■ **Available data**:
Lemma quote_str_eqb (name lit : string) :
  all_chars unreserved lit = true ->
  String.eqb (quote_str name) lit = String.eqb name lit.
Proof.
  intros Hlit. destruct (String.eqb name lit) eqn:E.
  - apply String.eqb_eq in E. subst. apply String.eqb_eq.
    now apply quote_str_unreserved.
  - apply String.eqb_neq. intros H. apply String.eqb_neq in E. apply E.
    apply quote_str_inj. rewrite H. symmetry.
    now apply quote_str_unreserved.
Qed.

Lemma request_path_proxy (c : ClashClient.t) (name : string) :
  rq_path (proxy_request c name) =
  if String.eqb name ".." then ""
  else if String.eqb name "." then "proxies/"
  else "proxies/" ++ quote_str name.
Proof.
  unfold proxy_request, ClashClient.build. cbn [rq_path].
  change (lstrip_slash ("/proxies/" ++ quote_str name))
    with ("proxies/" ++ quote_str name).
  rewrite (joined_path_name _ (quote_str_no_slash name)).
  now rewrite !quote_str_eqb by reflexivity.
Qed.

Lemma request_path_switch (c : ClashClient.t) (group node : string) :
  rq_path (switch_request c group node) = rq_path (proxy_request c group).
Proof. reflexivity. Qed.

Lemma request_path_delay (c : ClashClient.t) (name url : string) (t : Z) :
  rq_path (delay_request c name url t) =
  if String.eqb name "" then "proxies/delay"
  else if String.eqb name ".." then "delay"
  else if String.eqb name "." then "proxies/delay"
  else "proxies/" ++ quote_str name ++ "/delay".
Proof.
  unfold delay_request, ClashClient.build. cbn [rq_path].
  change (lstrip_slash ("/proxies/" ++ quote_str name ++ "/delay"))
    with ("proxies/" ++ quote_str name ++ "/delay").
  rewrite (joined_path_delay _ (quote_str_no_slash name)).
  now rewrite !quote_str_eqb by reflexivity.
Qed.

■ **Try it**: Lines above that have "node": copy each of them.

■ **Exercise output**:
Lemma request_path_switch (c : ClashClient.t) (group node : string) :
  rq_path (switch_request c group node) = rq_path (proxy_request c group).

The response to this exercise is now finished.